### Supplied data

(** * groupsim: chat extraction, conversation segmentation, example building

    A shallow embedding of [src/data/chatdb.py] and [src/data/dataset.py].

    - Python [str] values are sequences of Unicode code points: [list N].
    - [datetime] values are naive; a timestamp is the number of microseconds
      elapsed since [datetime.min] (a natural number, the upper end
      [datetime.max] is not modelled), a [timedelta] is a signed number of
      microseconds.
    - Exceptions are an error monad [result]; the accesses of
      [extract_group_chats] to the file system and to the store are
      recorded in a trace. *)

From stdpp Require Import base option list strings gmap sorting.
From Stdlib Require Import ZArith NArith Lia.

Local Open Scope Z_scope.

(** ** Python values and primitives *)

Module Py.

(** A Python string: its code points, in order. *)
Definition pystr : Type := list N.

(** The code points of an ASCII literal of the source. *)
Fixpoint str (s : string) : pystr :=
  match s with
  | EmptyString => []
  | String a s' => Ascii.N_of_ascii a :: str s'
  end.

Arguments str : simpl never.

(** The newline character of the source's literals. *)
Definition nl : pystr := [10%N].

Inductive exn : Type :=
  | FileNotFoundError (path : pystr)
  | IndexError
  | ValueError
  | TypeError
  | OverflowError
  | DatabaseError.

Inductive result (A : Type) : Type :=
  | Ok (a : A)
  | Raise (e : exn).
Arguments Ok {A} a.
Arguments Raise {A} e.

#[global] Instance result_ret : MRet result := fun A a => Ok a.
#[global] Instance result_bind : MBind result := fun A B f m =>
  match m with
  | Ok a => f a
  | Raise e => Raise e
  end.

Definition is_ok {A} (r : result A) : bool :=
  match r with Ok _ => true | Raise _ => false end.

(** [for x in l: st = body st x], stopping at the first exception. *)
Fixpoint for_each {S A} (body : S → A → result S) (st : S) (l : list A)
  : result S :=
  match l with
  | [] => Ok st
  | x :: l' => st' ← body st x; for_each body st' l'
  end.

(** [str.isspace] on one character: the code points CPython's
    [_PyUnicode_IsWhitespace] accepts. *)
Definition isspace (c : N) : bool :=
  ((9 <=? c) && (c <=? 13) || (28 <=? c) && (c <=? 32)
   || (c =? 133) || (c =? 160) || (c =? 5760)
   || (8192 <=? c) && (c <=? 8202)
   || (c =? 8232) || (c =? 8233) || (c =? 8239) || (c =? 8287)
   || (c =? 12288))%N.

Fixpoint lstrip (s : pystr) : pystr :=
  match s with
  | [] => []
  | c :: s' => if isspace c then lstrip s' else s
  end.

Definition rstrip (s : pystr) : pystr := rev (lstrip (rev s)).

(** [s.strip()] *)
Definition strip (s : pystr) : pystr := rstrip (lstrip s).

(** [s.startswith(p)] *)
Fixpoint startswith (s p : pystr) : bool :=
  match p, s with
  | [], _ => true
  | _ :: _, [] => false
  | a :: p', b :: s' => (a =? b)%N && startswith s' p'
  end.

(** [sep.join(parts)] *)
Fixpoint join (sep : pystr) (parts : list pystr) : pystr :=
  match parts with
  | [] => []
  | [p] => p
  | p :: rest => p ++ sep ++ join sep rest
  end.

(** A slice bound as Python clamps it: a negative bound counts from the
    end, and both ends are cut to [0 .. len]. *)
Definition clamp (len i : Z) : Z :=
  if i <? 0 then Z.max (i + len) 0 else Z.min i len.

(** [l[start:stop]] *)
Definition slice {A} (l : list A) (start stop : Z) : list A :=
  let len := Z.of_nat (length l) in
  let a := clamp len start in
  let b := clamp len stop in
  take (Z.to_nat (b - a)) (drop (Z.to_nat a) l).

(** [l[i]], which raises [IndexError] out of range. *)
Definition getitem {A} (l : list A) (i : Z) : result A :=
  let len := Z.of_nat (length l) in
  let j := if i <? 0 then i + len else i in
  if (j <? 0) || (len <=? j) then Raise IndexError
  else match l !! Z.to_nat j with
       | Some x => Ok x
       | None => Raise IndexError
       end.

(** [timedelta(hours=h)] in microseconds; the constructor refuses a
    duration of more than 999999999 days in either direction. *)
Definition timedelta_hours (h : Z) : result Z :=
  if (-999999999 <=? h `div` 24) && (h `div` 24 <=? 999999999)
  then Ok (h * 3600000000)
  else Raise OverflowError.

End Py.
Import Py.

(** ** chatdb.py *)

Module Chatdb.

(** What the extraction takes from the Python runtime without the source
    fixing it: Unicode case mapping and the ISO timestamp parser
    ([None] where [datetime.fromisoformat] raises [ValueError]). *)
Class Runtime : Type := {
  str_upper : pystr → pystr;
  str_lower : pystr → pystr;
  fromisoformat : pystr → option N
}.

(** [@dataclass class Message] *)
Record Message : Type := {
  speaker : option pystr;
  text : pystr;
  timestamp : N
}.

(** [os.path.join(a, b)] for POSIX paths. *)
Definition path_join (a b : pystr) : pystr :=
  if startswith b (str "/") then b
  else match last a with
       | None => b
       | Some c => if (c =? 47)%N then a ++ b else a ++ str "/" ++ b
       end.

(** *** The last stage of [READ_QUERY]

    A [StoreRow] is a row of [messages LEFT JOIN group_chat_handles], the
    input of the stage [filtered_messages]; a field is [None] where the
    column is NULL. *)
Record StoreRow : Type := {
  row_chat_name : option pystr;
  row_name : option pystr;
  row_is_from_me : bool;
  row_handle_id : option pystr;
  row_text : option pystr;
  row_timestamp : option pystr
}.

(** A row of the final [SELECT *]:
    [(chat_name, speaker, text, timestamp)]. *)
Definition Row : Type := pystr * option pystr * pystr * option pystr.

(** SQLite's [LIKE] ignores the case of ASCII letters. *)
Definition ascii_fold (c : N) : N :=
  if ((65 <=? c) && (c <=? 90))%N then (c + 32)%N else c.

(** [s LIKE 'p%'] for a literal [p] without wildcards. *)
Definition sql_like_prefix (s p : pystr) : bool :=
  startswith (map ascii_fold s) (map ascii_fold p).

Definition reaction_prefixes : list pystr :=
  [str "Loved"; str "Liked"; str "Disliked"; str "Laughed at";
   str "Emphasized"; str "Questioned"; str "Removed"].

(** The [CASE] expression that resolves the speaker. *)
Definition speaker_case (r : StoreRow) : option pystr :=
  match row_name r with
  | Some n => Some n
  | None => if row_is_from_me r then Some (str "jeremy") else row_handle_id r
  end.

(** [WHERE] and [SELECT] of [filtered_messages] on one row. *)
Definition select_row (r : StoreRow) : option Row :=
  match row_chat_name r, row_text r with
  | Some cn, Some t =>
      if negb (bool_decide (cn = []))
         && forallb (fun p => negb (sql_like_prefix t p)) reaction_prefixes
      then Some (cn, speaker_case r, t, row_timestamp r)
      else None
  | _, _ => None
  end.

Definition filtered_messages (rows : list StoreRow) : list Row :=
  omap select_row rows.

(** *** The world [extract_group_chats] runs in *)

Record World : Type := {
  home : pystr;
  path_exists : pystr → bool;
  (** [sqlite3.connect(path)]: done, or the exception it raises *)
  db_connect : pystr → result unit;
  (** [cursor.execute(READ_QUERY, [param])] on the store at a path *)
  db_execute : pystr → pystr → result unit;
  (** [cursor.fetchall()]: the rows the first three stages of the query
      give at a path for a [LIKE] parameter, or the exception it raises *)
  db_fetchall : pystr → pystr → result (list StoreRow)
}.

(** What the three accesses to the store give one after the other: the
    rows, or the exception of the first access that raises. *)
Definition store (w : World) (p param : pystr) : result (list StoreRow) :=
  _ ← db_connect w p;
  _ ← db_execute w p param;
  db_fetchall w p param.

Inductive event : Type :=
  | EvExists (path : pystr)
  | EvConnect (path : pystr)
  | EvExecute (param : pystr)
  | EvFetchall.

(** Computations that extend a trace of events and may raise. *)
Definition io (A : Type) : Type := list event → list event * result A.

#[global] Instance io_ret : MRet io := fun A a tr => (tr, Ok a).
#[global] Instance io_bind : MBind io := fun A B f m tr =>
  match m tr with
  | (tr', Ok a) => f a tr'
  | (tr', Raise e) => (tr', Raise e)
  end.

Definition emit (e : event) : io unit := fun tr => (tr ++ [e], Ok ()).
Definition raise {A} (e : exn) : io A := fun tr => (tr, Raise e).
Definition lift {A} (r : result A) : io A := fun tr => (tr, r).

(** [CHATDB_PATH] *)
Definition CHATDB_PATH (w : World) : pystr :=
  path_join (home w) (str "Library/Messages/chat.db").

Definition os_path_exists (w : World) (p : pystr) : io bool :=
  _ ← emit (EvExists p); mret (path_exists w p).

(** The [with sqlite3.connect(...)] block. *)
Definition read_result_set (w : World) (p param : pystr) : io (list Row) :=
  _ ← emit (EvConnect p);
  _ ← lift (db_connect w p);
  _ ← emit (EvExecute param);
  _ ← lift (db_execute w p param);
  _ ← emit EvFetchall;
  rows ← lift (db_fetchall w p param);
  mret (filtered_messages rows).

(** [chats[chat_name].append(msg)] on a [defaultdict(list)]. *)
Definition dict_append (chats : gmap pystr (list Message)) (k : pystr)
    (msg : Message) : gmap pystr (list Message) :=
  <[k := default [] (chats !! k) ++ [msg]]> chats.

(** [sorted(chat, key=lambda m: m.timestamp)]: a stable sort. *)
Fixpoint insert_by_timestamp (m : Message) (l : list Message) : list Message :=
  match l with
  | [] => [m]
  | x :: l' =>
      if (timestamp m <=? timestamp x)%N then m :: l
      else x :: insert_by_timestamp m l'
  end.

######

Scan the material line by line and report each one that contains "three".

▸ **Your solution**:
  (** [cursor.fetchall()]: the rows the first three stages of the query
(** What the three accesses to the store give one after the other: the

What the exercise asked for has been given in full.